The first thing that needs to be done is to call the Post Office. Tell them what zip code the birds are going to and make sure that they can be shipped. It's not as simple as it used to be in some places. The airlines will not take the birds if they have to switch planes. It has to be a direct flight from Point A to Point B. Next you must get a special box designed to ship live birds in. That will have to be ordered from one of the pigeon supply houses, Foy's, seigels, Jedds, Global. I didn't go back and read this whole thread so don't know how many birds we're talking about. You can buy a 2 bird box, a 4 bird box and an 8 bird box. Approx cost for 2 birds is about $27. For 4 birds it's about $37 and for 8 birds it's close to $50. I personally will only ship birds on Mon, or Tues. JUST IN CASE there's a problem. Never had one yet, but know people who have and have heard stories. Better safe than sorry.

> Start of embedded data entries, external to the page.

(* ===== verification/AdapterTransport.v ===== *)
(** * Between the adapter and the AF core

    What arrives at the adapter of a session the AF core describes, and at the AF core of a request
    the adapter writes: the readers of [QodClient] and [QodHandler] on what [QodHandler] and
    [QodClient] write. *)

From S2P Require Import Prelude Effects CxxString CTime Regex UeKey QodTypes Json JsonMembers Comms ServiceHelpers.
From S2P Require Import UeState UeStateManager QodStateManager PcfExamples QodSessionManager QodHandler AdapterModels QodClient.

(** ** From the AF core to the adapter *)

(** The status of a session and its reason, as the adapter has them. *)
Definition client_status (s : QodTypes.QosStatus) : QosStatus :=
  match s with
  | QodTypes.REQUESTED => REQUESTED
  | QodTypes.AVAILABLE => AVAILABLE
  | QodTypes.UNAVAILABLE => UNAVAILABLE
  end.
Definition client_reason (s : QodTypes.StatusInfo) : StatusInfo :=
  match s with
  | QodTypes.DURATION_EXPIRED => DURATION_EXPIRED
  | QodTypes.NETWORK_TERMINATED => NETWORK_TERMINATED
  | QodTypes.DELETE_REQUESTED => DELETE_REQUESTED
  end.

Section Sessions.
Context `{Clock} `{QodLibrary} `{JsonLaws} `{!HandlerLibrary} `{!QosMapper}.
Implicit Types (session : QodSession).

(** The texts of the API for the enumerations. *)
Hypothesis status_texts : ∀ s, qos_status_to_string s = qos_status_text (client_status s).
Hypothesis reason_texts : ∀ s, status_info_to_string s = status_info_text (client_reason s).

(** The members of a description that the adapter looks at. *)
Record tells session (m : gmap string json) : Prop := {
  d_id : m !! "sessionId" = Some (jstring (QodTypes.session_id session));
  d_status : m !! "qosStatus" = Some (jstring (qos_status_to_string (QodTypes.qos_status session)));
  d_profile : m !! "qosProfile" = Some (jstring (QodTypes.qos_profile session));
  d_duration : m !! "duration" = Some (jint (QodTypes.duration session));
  d_started : m !! "startedAt" = jstring <$>
    (if bool_decide (QodTypes.qos_status session = QodTypes.REQUESTED) then None
     else utc_text <$> QodTypes.started_at session);
  d_expires : m !! "expiresAt" = jstring <$>
    (if bool_decide (QodTypes.qos_status session = QodTypes.REQUESTED) then None
     else utc_text <$> QodTypes.expires_at session);
  d_reason : m !! "statusInfo" = jstring <$>
    (if bool_decide (QodTypes.qos_status session = QodTypes.UNAVAILABLE)
     then status_info_to_string <$> QodTypes.status_info session else None);
  d_others : Forall (λ k, m !! k = None) ["status"; "code"; "message"] }.

Lemma gives_any {A} (r : result A) (P : A → Prop) : gives r P → gives r (λ _, True).
Proof. intros Hr. by eapply gives_mono. Qed.

Lemma device_written d : gives (device_to_json d) (λ _, True).
Proof.
  unfold device_to_json. eapply gives_bind; [by apply add_member_gives, writable_null|]. intros j1 Hj1.
  eapply gives_bind; [by apply add_member_gives, Hj1|]. intros j2 Hj2.
  assert (Hip : gives (match device_ipv4_address d with
      | Some a =>
        v ← assign_path ["publicAddress"] (jstring (ipv4 (QodTypes.public_address a))) jnull;
        v ← add_member ["privateAddress"] (jstring ∘ ipv4 <$> private_address a) v;
        v ← add_member ["publicPort"] (jint <$> QodTypes.public_port a) v;
        assign_path ["ipv4Address"] v j2
      | None => mret j2
      end) (λ j, ∃ m, writable j m)).
  { destruct (device_ipv4_address d) as [a|].
    2:{ exists j2. split; [reflexivity|]. eexists. exact Hj2. }
    eapply gives_bind; [by apply assign_member, writable_null|]. intros v1 Hv1.
    eapply gives_bind; [by apply add_member_gives, Hv1|]. intros v2 Hv2.
    eapply gives_bind; [by apply add_member_gives, Hv2|]. intros v3 Hv3.
    eapply gives_mono; [by apply assign_member, Hj2|]. intros j Hj. eexists. exact Hj. }
  eapply gives_bind; [exact Hip|]. intros j3 [m3 Hj3]. eapply gives_any. by apply add_member_gives, Hj3.
Qed.

Lemma ports_written spec :
  gives (ports_to_json spec) (λ _, True).
Proof.
  unfold ports_to_json. rewrite add_if.
  eapply gives_bind; [by apply add_member_gives, writable_null|]. intros j1 Hj1. rewrite add_if.
  eapply gives_any. by apply add_member_gives, Hj1.
Qed.

Lemma add_built_gives {A} k (o : option A) (build : A → result json) j m :
  writable j m → (∀ a, gives (build a) (λ _, True)) →
  gives (add_built k o build j) (λ j', ∃ v, writable j' (insert_optional k v m)).
Proof.
  intros Hj Hb. destruct o as [a|]; [|by exists j; split; [|exists None]].
  eapply gives_bind; [apply Hb|]. intros v _. eapply gives_mono; [by apply assign_member, Hj|].
  intros j' Hj'. by exists (Some v).
Qed.

Lemma add_member_if (b : bool) k o j m :
  writable j m →
  gives (if b then add_member [k] o j else mret j)
    (λ j', writable j' (insert_optional k (if b then o else None) m)).
Proof. intros Hj. destruct b; [by apply add_member_gives|by exists j]. Qed.

Lemma session_written session b : gives (session_to_json session b) (λ j, ∃ m, writable j m ∧ tells session m).
Proof.
  unfold session_to_json.
  eapply gives_bind; [by apply assign_member, writable_null|]. intros j1 Hj1.
  eapply gives_bind; [by apply assign_member, Hj1|]. intros j2 Hj2.
  eapply gives_bind; [by apply assign_member, Hj2|]. intros j3 Hj3.
  eapply gives_bind; [by apply assign_member, Hj3|]. intros j4 Hj4.
  eapply gives_bind; [by apply add_member_gives, writable_null|]. intros v1 Hv1.
  eapply gives_bind; [by apply add_member_gives, Hv1|]. intros v2 _.
  eapply gives_bind; [by apply assign_member, Hj4|]. intros j5 Hj5.
  match type of Hj5 with ?P _ => match eval cbv beta in (P j5) with writable _ ?m => set (m5 := m) in Hj5 end end.
  eapply (gives_bind _ (λ j, ∃ v, writable j (insert_optional "device" v m5))).
  { destruct b; [apply add_built_gives; [exact Hj5|apply device_written]|]. exists j5. split; [done|].
    exists None. exact Hj5. }
  intros j6 [dev Hj6].
  eapply gives_bind; [apply add_built_gives; [exact Hj6|apply ports_written]|]. intros j7 [dp Hj7].
  eapply gives_bind; [apply add_built_gives; [exact Hj7|apply ports_written]|]. intros j8 [sp Hj8].
  eapply gives_bind; [by apply add_member_gives, Hj8|]. intros j9 Hj9.
  match type of Hj9 with ?P _ => match eval cbv beta in (P j9) with writable _ ?m => set (m9 := m) in Hj9 end end.
  clear Hj1 Hj2 Hj3 Hj4 Hj5 Hj6 Hj7 Hj8.
  eapply (gives_bind _ (λ j, writable j
    (insert_optional "expiresAt" (if bool_decide (QodTypes.qos_status session = QodTypes.REQUESTED) then None
                                  else jstring ∘ utc_text <$> QodTypes.expires_at session)
    (insert_optional "startedAt" (if bool_decide (QodTypes.qos_status session = QodTypes.REQUESTED) then None
                                  else jstring ∘ utc_text <$> QodTypes.started_at session) m9)))).
  { case_bool_decide; [by exists j9|]. eapply gives_bind; [by apply add_member_gives, Hj9|].
    intros j10 Hj10. by apply add_member_gives. }
  intros j10 Hj10.
  eapply gives_mono; [by apply add_member_if, Hj10|].
  intros j11 Hj11. eexists. split; [exact Hj11|]. clear Hj10 Hj11.
  assert (H9 : ∀ k v, m5 !! k = v → k ∉ ["device"; "devicePorts"; "applicationServerPorts"; "sink"] → m9 !! k = v).
  { intros k v <- Hk. unfold m9. rewrite !lookup_insert_optional. 
    by rewrite !(proj2 (String.eqb_neq _ k)) by set_solver. }
  assert (Hopt : ∀ k (o : option string) (o' : option json), o' = jstring <$> o → m9 !! k = None →
            match o' with Some v => Some v | None => m9 !! k end = jstring <$> o).
  { intros k [s|] o' -> Hk; [done|exact Hk]. }
  split; [..|repeat constructor]; rewrite ?lookup_insert_optional; simpl.
  5-7: apply Hopt; [case_bool_decide; try done; apply option_fmap_compose|].
  all: apply H9; [unfold m5; by simplify_map_eq|decide_names].
Qed.

(** ** The reader *)

(** The session the adapter has: its id, status, duration and profile; the times unless it is only
    requested; the reason if it is unavailable. *)
Definition client_session session : SessionInfo :=
  let status := QodTypes.qos_status session in
  mkSessionInfo (QodTypes.session_id session) (client_status status)
    (if bool_decide (status = QodTypes.UNAVAILABLE)
     then client_reason <$> QodTypes.status_info session else None)
    (QodTypes.duration session) (QodTypes.qos_profile session)
    (if bool_decide (status = QodTypes.REQUESTED) then None else utc_text <$> QodTypes.started_at session)
    (if bool_decide (status = QodTypes.REQUESTED) then None else utc_text <$> QodTypes.expires_at session).

Lemma read_text_run k j m o f n info :
  writable j m → m !! k = jstring <$> o →
  read_text k j f (World n info) = (Ok (), World n (match o with Some s => f s info | None => info end)).
Proof.
  intros Hj Hk. unfold read_text, with_member. rewrite (writable_contains _ _ _ Hj), Hk.
  destruct o as [s|]; [|done]. simpl. rewrite (writable_index _ _ _ Hj), Hk. simpl.
  rewrite (bind_run _ _ _ (jstring s) (World n info)) by done. by rewrite text_read.
Qed.

Lemma members_read session text j m n :
  parse text = Ok j → writable j m → tells session m →
  read_session_info text (World n SessionInfo_default) = (Ok (), World n (client_session session)).
Proof.
  intros Hp Hj [Hi Hs Hf Hd Hst Hex Hr _]. unfold read_session_info.
  rewrite (bind_run _ _ _ j (World n SessionInfo_default)) by (by rewrite Hp).
  rewrite (bind_run _ _ _ () _ (read_text_run "sessionId" j m (Some _) _ n _ Hj Hi)).
  rewrite (bind_run _ _ _ () _ (read_text_run "qosStatus" j m (Some _) _ n _ Hj Hs)).
  rewrite (bind_run _ _ _ () _ (read_text_run "statusInfo" j m _ _ n _ Hj Hr)).
  match goal with |- context [World n ?i] => set (info := i) end.
  rewrite (bind_run _ _ _ () (World n (info <| duration := QodTypes.duration session |>))).
  2:{ rewrite (with_member_some _ _ _ _ _ _ (writable_object _ _ _ _ Hj Hd) Hd).
      rewrite (bind_run _ _ _ (QodTypes.duration session) (World n info)); [done|].
      by rewrite (get_int_view _ _ (view_int _)). }
  rewrite (bind_run _ _ _ () _ (read_text_run "qosProfile" j m (Some _) _ n _ Hj Hf)).
  rewrite (bind_run _ _ _ () _ (read_text_run "startedAt" j m _ _ n _ Hj Hst)).
  rewrite (read_text_run "expiresAt" j m _ _ n _ Hj Hex). unfold info, client_session.
  rewrite status_texts. destruct (bool_decide (_ = QodTypes.REQUESTED)), (bool_decide (_ = QodTypes.UNAVAILABLE)),
    (QodTypes.started_at session), (QodTypes.expires_at session), (QodTypes.status_info session); cbn.
  all: by rewrite ?reason_texts, ?status_info_round_trip, qos_status_round_trip.
Qed.

Lemma session_read {S} session text j m (w : world S) :
  empty text = false → parse text = Ok j → writable j m → tells session m →
  parse_session_info text w = (Ok (client_session session), w).
Proof.
  intros He Hp Hj Hd. destruct w as [n s]. unfold parse_session_info. rewrite He.
  rewrite (bind_run _ _ _ ((), client_session session) (World n s)); [done|].
  unfold local, catch_json, try_catch. cbn [ticks obj]. by rewrite (members_read session text j m n Hp Hj Hd).
Qed.

(** ** The call *)

Context `{!GrpcChannel}.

Once you find out that your PO will allow you to ship the birds, call them a day or so ahead of time, let them know what day you want to ship the birds out and make arrangements with them so they know you are coming. Find out what time truck leaves the PO. Don't put the birds in a box and take them at 9:00 in the AM when the truck won't pick them up till 5:00 in the evening. Show up at the PO about 1 hour before the truck is schduled to leave. Obviously, much better on the birds. Hope this answered some of your questions.


----------



## Lovebirds

OK. Just read through the post real quick. You will need a 4 bird box, I see there's 3 birds to be shipped. The box has a divider in it so that the birds are separated. That way there is no fighting in the box. Good luck.

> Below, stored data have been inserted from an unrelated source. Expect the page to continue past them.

(* ===== verification/HttpQodClient.v ===== *)
(** * The HTTP client of the demonstration adapter

    [adapters/demo-qod-adapter/include/http_qod_client.hpp] and
    [adapters/demo-qod-adapter/src/http_qod_client.cpp].  The client sends the requests of the QoD API
    over HTTP/1.1, tries again when a request fails for the time being, and reads the bytes of the
    response itself.  What the sockets do is a parameter ([HttpServer]).  [wait_for_ready], which only
    polls the server, is left out, and so is [generate_correlation_id], which nothing calls. *)

From S2P Require Import Prelude Effects CxxString Json AdapterModels.
From S2P Require QodClient.

Definition CR : ascii := "013".
Definition LF : ascii := "010".
Definition CRLF : string := String CR (String LF "").

(** ** [std::istream] over what has been received

    [text] is what can still be extracted; [good] says that none of the bits of the state is set. *)
Record Stream := mkStream { text : string; good : bool }.
#[global] Instance Stream_settable : Settable Stream := λ s, mkStream (text s) (good s).

(** [stream >> word] for a word that is not used. *)
Definition skip_word (s : Stream) : Stream :=
  if good s then
    let rest := skip_while (λ c, negb (isspace c)) (skip_while isspace (text s)) in
    mkStream rest (negb (empty rest))
  else s.

(** [stream >> n]: what is assigned to [n], if anything is.  Without digits that is 0, and a number
    that does not fit is cut; the extraction has then failed. *)
Definition extract_int (s : Stream) : option Z * Stream :=
  if good s then
    match skip_while isspace (text s) with
    | EmptyString => (None, mkStream "" false)
    | String c s' as t =>
      let '(sign, t) := if Ascii.eqb c "-" then (-1, s') else if Ascii.eqb c "+" then (1, s') else (1, t) in
      let ds := take_while isdigit t in
      let rest := skip_while isdigit t in
      let v := sign * digits_value 0 ds in
      (Some (Z.max INT_MIN (Z.min INT_MAX v)),
       mkStream rest (negb (empty rest) && negb (empty ds) && (INT_MIN <=? v) && (v <=? INT_MAX)))
    end
  else (None, s).

(** [std::getline(stream, line)]: the line, if the extraction succeeds. *)
Definition getline (s : Stream) : option string * Stream :=
  if good s then
    let line := take_while (λ c, negb (Ascii.eqb c LF)) (text s) in
    match skip_while (λ c, negb (Ascii.eqb c LF)) (text s) with
    | EmptyString => (if empty line then None else Some line, mkStream "" false)
    | String _ rest => (Some line, mkStream rest true)
    end
  else (None, s).

(** [std::stoul]: white space, an optional sign, digits; a negative number wraps around. *)
Definition stoul (s : string) : result Z :=
  let s := skip_while isspace s in
  let '(negative, s) :=
    match s with
    | String c s' => if Ascii.eqb c "-" then (true, s') else if Ascii.eqb c "+" then (false, s') else (false, s)
    | EmptyString => (false, s)
    end in
  let ds := take_while isdigit s in
  let v := digits_value 0 ds in
  if empty ds then Throw (invalid_argument "stoul")
  else if 2 ^ 64 <=? v then Throw (out_of_range "stoul")
  else Ok (if negative then - v mod 2 ^ 64 else v).

(** [s.substr(pos)], which throws beyond the end. *)
Definition substr_checked (pos : nat) (s : string) : result string :=
  if (pos <=? String.length s)%nat then Ok (substr pos s) else Throw (out_of_range "basic_string::substr").

Definition contains (pat s : string) : bool := has_value (find pat s).

(** ** Responses *)

Record HttpResult := mkHttpResult { http_status_code : Z; http_body : string; http_success : bool }.

(** [HttpResult result;] *)
Definition HttpResult_default : HttpResult := mkHttpResult (-1) "" false.

(** The length and the encoding, after a line of the headers. *)
Definition read_header (line : string) (content_length : Z) (chunked : bool) : result (Z * bool) :=
  content_length ←
    (if contains "Content-Length:" line || contains "content-length:" line then
       match find ":" line with
       | Some colon => s ← substr_checked (colon + 2) line; stoul s
       | None => mret content_length
       end
     else mret content_length);
  mret (content_length, chunked || contains "chunked" line).

(** The loop over the headers; every line takes a character, so the length of the text is enough fuel. *)
Fixpoint read_headers (fuel : nat) (s : Stream) (content_length : Z) (chunked : bool) :
    result (Z * bool * Stream) :=
  match fuel with
  | O => mret (content_length, chunked, s)
  | S fuel =>
    match getline s with
    | (Some line, s) =>
      if String.eqb line (String CR "") then mret (content_length, chunked, s)
      else '(content_length, chunked) ← read_header line content_length chunked;
           read_headers fuel s content_length chunked
    | (None, s) => mret (content_length, chunked, s)
    end
  end.

(** [std::vector<char> buf(n)]; memory is taken to be enough. *)
Definition allocate (n : Z) : result () :=
  if 2 ^ 63 <=? n then Throw (runtime_error "cannot create std::vector larger than max_size()") else mret ().

(** The body: what is left in the buffer, and what the socket has until the length is reached or, without
    a length, until its end. *)
Definition read_body (buffered : string) (content_length : Z) (chunked : bool) (rest : string) : result string :=
  if 0 <? content_length then
    let already_read := Z.of_nat (String.length buffered) in
    if already_read <? content_length then
      let remaining := content_length - already_read in
      allocate remaining ;;
      mret (buffered +:+ substr_n 0 (Z.to_nat (Z.min remaining (Z.of_nat (String.length rest)))) rest)
    else mret buffered
  else if chunked || (content_length =? 0) then mret (buffered +:+ rest)
  else mret buffered.

(** The status line in the text [first]; the status code is indeterminate if none was extracted. *)
Definition read_status (first : string) : result (Z * Stream) :=
  let '(code, s) := extract_int (skip_word (mkStream first true)) in
  let s := (getline s).2 in
  match code with Some status_code => mret (status_code, s) | None => Undefined indeterminate_value end.

(** The headers and the body, once [more] has been received as well; [rest] is still to come. *)
Definition read_content (s : Stream) (more rest : string) : result string :=
  let s := s <| text ::= λ t, t +:+ more |> in
  '(content_length, chunked, s) ← read_headers (String.length (text s)) s 0 false;
  read_body (text s) content_length chunked rest.

(** [catch (const std::exception& e)] *)
Definition request_failed (status_code : Z) (e : string) : HttpResult :=
  mkHttpResult status_code ("HTTP request failed: " +:+ e) false.

Definition read_response (first more rest : string) : result HttpResult :=
  '(status_code, s) ← read_status first;
  match read_content s more rest with
  | Ok body => mret (mkHttpResult status_code body true)
  | Throw e => mret (request_failed status_code (what e))
  | Undefined u => Undefined u
  end.

Definition in_2xx (status_code : Z) : bool := (200 <=? status_code) && (status_code <? 300).
Definition retryable (status_code : Z) : bool :=
  (status_code =? 503) || (status_code =? 502) || (status_code =? 504) || (status_code =? 429).

(** ** Connections *)

Inductive Connection :=
  | fails (e : string)                      (* to resolve, to connect or to write throws *)
  | silent (message : string)               (* no status line arrives *)
  | answers (first more rest : string).     (* received up to the status line, the headers, the end *)

Record HttpRequest := mkHttpRequest { request_host : string; request_port : string; request_str : string }.

Class HttpServer := {
  (** What becomes of the last request. *)
  http_answer : list HttpRequest → Connection }.

Section Definitions.
Context `{Json} `{HttpServer}.

Record HttpQodClient := mkHttpQodClient {
  config_ : QodClientConfig;
  base_url_ : string;
  host_ : string;
  port_ : string;
  use_tls_ : bool;
  requests : list HttpRequest;   (* the requests made so far *)
  sleeps : list Z }.             (* the delays slept so far, in milliseconds *)

#[global] Instance HttpQodClient_settable : Settable HttpQodClient := λ c,
  mkHttpQodClient (config_ c) (base_url_ c) (host_ c) (port_ c) (use_tls_ c) (requests c) (sleeps c).

(** [s.find("/", pos)] *)
Definition find_slash (pos : nat) (s : string) : option nat := String.index pos "/" s.

Definition split_scheme (base_url : string) : bool * string :=
  if String.eqb (substr_n 0 8 base_url) "https://" then (true, substr 8 base_url)
  else if String.eqb (substr_n 0 7 base_url) "http://" then (false, substr 7 base_url)
  else (false, base_url).

Definition split_host (use_tls : bool) (url : string) : string * string :=
  match find ":" url with
  | Some colon_pos =>
    (substr_n 0 colon_pos url,
     match find_slash colon_pos url with
     | Some slash_pos => substr_n (colon_pos + 1) (slash_pos - colon_pos - 1) url
     | None => substr (colon_pos + 1) url
     end)
  | None =>
    (match find_slash 0 url with Some slash_pos => substr_n 0 slash_pos url | None => url end,
     if use_tls then "443" else "80")
  end.

Definition HttpQodClient_new (config : QodClientConfig) : HttpQodClient :=
  let base_url := af_core_address config in
  let '(use_tls, url) := split_scheme base_url in
  let '(host, port) := split_host use_tls url in
  mkHttpQodClient config base_url host port use_tls [] [].

(** ** Requests *)

Definition request_text (c : HttpQodClient) (method path body : string) : string :=
  method +:+ " " +:+ path +:+ " HTTP/1.1" +:+ CRLF +:+
  "Host: " +:+ host_ c +:+ ":" +:+ port_ c +:+ CRLF +:+
  "Accept: application/json" +:+ CRLF +:+
  (if empty body then "" else
     "Content-Type: application/json" +:+ CRLF +:+
     "Content-Length: " +:+ pretty (Z.of_nat (String.length body)) +:+ CRLF) +:+
  "Connection: close" +:+ CRLF +:+
  CRLF +:+
  (if empty body then "" else body).

Definition http_exchange (request : HttpRequest) : M HttpQodClient Connection :=
  c ← get;
  let made := requests c ++ [request] in
  modify (λ c, c <| requests := made |>) ;;
  mret (http_answer made).

Definition sleep (delay_ms : Z) : M HttpQodClient () := modify (λ c, c <| sleeps ::= λ l, l ++ [delay_ms] |>).

(** The loop of [do_http_request], with [attempts] attempts left, after the result [result].  Its counter is
    an [int], which would overflow only if [max_retries] were the largest one; that configuration is left
    out.  [continue] skips the delay. *)
Fixpoint http_attempts (attempts : nat) (delay_ms : Z) (result : HttpResult) (method path body : string) :
    M HttpQodClient HttpResult :=
  match attempts with
  | O => mret (if http_success result then result
               else mkHttpResult (http_status_code result) "All retry attempts failed" false)
  | S attempts =>
    c ← get;
    connection ← http_exchange (mkHttpRequest (host_ c) (port_ c) (request_text c method path body));
    match connection with
    | silent message =>
      http_attempts attempts delay_ms (mkHttpResult (-1) ("Failed to read response status: " +:+ message) false)
        method path body
    | _ =>
      result ← (match connection with
                | answers first more rest => lift (read_response first more rest)
                | fails e | silent e => mret (request_failed (-1) e)
                end);
      if http_success result && (in_2xx (http_status_code result) || negb (retryable (http_status_code result)))
      then mret result
      else if (0 <? attempts)%nat then
        sleep delay_ms ;;
        delay_ms ← int_result (delay_ms * 2);
        http_attempts attempts delay_ms result method path body
      else http_attempts attempts delay_ms result method path body
    end
  end.

Definition do_http_request (method path body : string) : M HttpQodClient HttpResult :=
  c ← get;
  http_attempts (Z.to_nat (max_retries (config_ c))) (initial_retry_delay_ms (config_ c)) HttpResult_default
    method path body.

(** ** Answers *)

(** The error that a body describes, if it can be read as one. *)
Definition error_in (body : string) : result (option (Result string)) :=
  match (error_json ← parse body;
         if jcontains "code" error_json && jcontains "message" error_json then
           v ← jindex "code" error_json; code ← get_string v;
           v ← jindex "message" error_json; message ← get_string v;
           mret (Some (error code message))
         else if jcontains "status" error_json && jcontains "message" error_json then
           v ← jindex "status" error_json; status ← get_int v;
           v ← jindex "message" error_json; message ← get_string v;
           mret (Some (error (pretty status) message))
         else mret None) with
  | Throw _ => mret None
  | r => r
  end.

Definition parse_camara_response (result : HttpResult) : Effects.result (Result string) :=
  if negb (http_success result) then mret (error "HTTP_ERROR" (http_body result))
  else if in_2xx (http_status_code result) then
    if (http_status_code result =? 204) || empty (http_body result) then mret (ok "")
    else mret (ok (http_body result))
  else
    described ← error_in (http_body result);
    mret (match described with
          | Some e => e
          | None => error ("HTTP_" +:+ pretty (http_status_code result))
                      (if empty (http_body result) then "Request failed" else http_body result)
          end).

(** ** JSON

    These functions are written out again in [http_qod_client.cpp]; they are those of [qod_client.cpp]. *)

Definition serialise_create_request : CreateSessionRequest → result string := QodClient.serialise_create_request.
Definition serialise_extend_request : ExtendSessionRequest → result string := QodClient.serialise_extend_request.
Definition serialise_device : Device → result string := QodClient.serialise_device.
Definition parse_session_info {S} : string → M S SessionInfo := QodClient.parse_session_info.
Definition parse_session_list {S} : string → M S (list SessionInfo) := QodClient.parse_session_list.

(** ** Operations *)

Definition sessions_path : string := "/quality-on-demand/v1/sessions".

(** A request, and the result of the operation from its answer. *)
Definition request_result {A} `{ValueInitialized A} (method path body : string)
    (read : string → M HttpQodClient A) : M HttpQodClient (Result A) :=
  result ← do_http_request method path body;
  response ← lift (parse_camara_response result);
  QodClient.answered response read.

Definition create_session (request : CreateSessionRequest) : M HttpQodClient (Result SessionInfo) :=
  payload ← lift (serialise_create_request request);
  request_result "POST" sessions_path payload parse_session_info.

Definition get_session (session_id : string) : M HttpQodClient (Result SessionInfo) :=
  request_result "GET" (sessions_path +:+ "/" +:+ session_id) "" parse_session_info.

Definition delete_session (session_id : string) : M HttpQodClient (Result ()) :=
  request_result "DELETE" (sessions_path +:+ "/" +:+ session_id) "" (λ _, mret ()).

Definition extend_session (session_id : string) (request : ExtendSessionRequest) :
    M HttpQodClient (Result SessionInfo) :=
  payload ← lift (serialise_extend_request request);
  request_result "POST" (sessions_path +:+ "/" +:+ session_id +:+ "/extend") payload parse_session_info.

Definition retrieve_sessions (device : Device) : M HttpQodClient (Result (list SessionInfo)) :=
  payload ← lift (serialise_device device);
  request_result "POST" "/quality-on-demand/v1/retrieve-sessions" payload parse_session_list.

#[global] Instance HttpQodClient_client : IQodClient HttpQodClient := {|
  client_create_session := create_session;
  client_get_session := get_session;
  client_delete_session := delete_session;
  client_extend_session := extend_session;
  client_retrieve_sessions := retrieve_sessions |}.
End Definitions.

here is the kind of box you need.......http://www.eggbid.com/listings/details/index.cfm?itemnum=1158044941


----------



## teebo

my zip code is 12566....i still have 2 weeks left,had them out today,the feral with no eye, cant fly at all,but the other 2 can,they follow each other around everywhere.had them out for 3 hours....boy do they love that,they also get along great with my fathers chickens.


----------



## maryjane

Thank you very much, Renee! This didn't show up under "New Posts" today so I hadn't thought anyone responded.....I seem to miss a lot of the new posts that way! I'll have to start checking each forum for things I've missed.  Teebo, let's plan on doing it next Monday or Tuesday. Can you call to see about the flight? My zip code is 95405. We can find out what day and time it is and you can plan to get them there an hour or so before, then on the plane, and I can plan on picking them up as soon as they're here. We can get the box shipped to you this weekend. I will check with my post office to make sure they receive birds. Just let me know what you find out.


----------



## maryjane

Okay I found the box that we need and will have it sent to you this weekend, Teebo, so I'll need your address. You can pm me with it if you want. Did you find out anything about the flights yet? Just let me know when you do. I don't know if we pay ahead of time or if I pay when they get here, but either one will work. So just let me know the flight details and we'll be on our way.


----------



## Lovebirds

Go by the PO if you can and pick up an Express Mail label. Fill it out before going to the PO. Make sure that you put Maryjane's phone number ON THE BOX as well as on the form. Maryjane, if you will call the PO and let them know that you will be getting a live shipment and tell them specifically to call you when the box arrives, they will and you can go to the PO right away and pick up the birds. It really depends on the PO workers and how they will handle the birds. The mailing form will guarantee delivery by either 12:00 noon or 3:00 PM. If the birds, say, show up at the PO at 7:00 AM, they are not obligated to bring those birds to you in a hurry, just by 12:00 or 3:00. I always just go get the birds when they arrive. If you can arrange that, it's best for the birds. Unless, they tell you that they will bring the birds to you when they arrive. They don't have to do that, but some PO's will. Just depends.


----------



## TAWhatley

Maryjane and Teebo .. the shipping fee will have to be paid when Teebo drops off the birds at the Post Office. It's actually express mail postage that you are paying. For a 4 bird box with three birds, it should be around $35.00.

Terry


----------



## teebo

maryjane,i pmed you with my address.so when i get the box,and shipping money the day i bring them to the p.o. about 4 pm,and then they are on there way.so confused never did this before.tina


----------



## Flying_Pidgy

Do u have a picture of the silver hen? I dont think ive ever seen one.


----------



## teebo

you can go on google and search images for silver racing pigeon.


----------



## maryjane

Teebo, go ahead and go to your local post office. Tell them what you would like to do (ship birds to California). Make sure they do that, and then ask them what is the next step. Pick up the shipping label that Renee mentions above and then let me know. I don't know if the post office will find the correct flight or if you need to call the airlines yourself. I know it is confusing, I've never done it either, but we can figure it out. So try to get to your post office today and then let me know what they tell you.


----------



## TAWhatley

If you ship via the post office express mail service, they have to determine the flights. If you were going to ship through Delta Dash, for example, you would have more choice in the matter but would also be facing a much larger shipping cost.

Terry


----------



## Skyeking

Call your local branch and ask them to give you the phone number for the post office that handles the shipping of birds in your area, then you need to call that number and request the day you want to ship. They will then locate a flight and call you back with the information.

The U.S post office has a limited number of airlines that they can use, they don't have their own planes they contract it out. The post office will make the request with the airline, the airline has to approve it as well as the pilot. The pilot has the final say so. 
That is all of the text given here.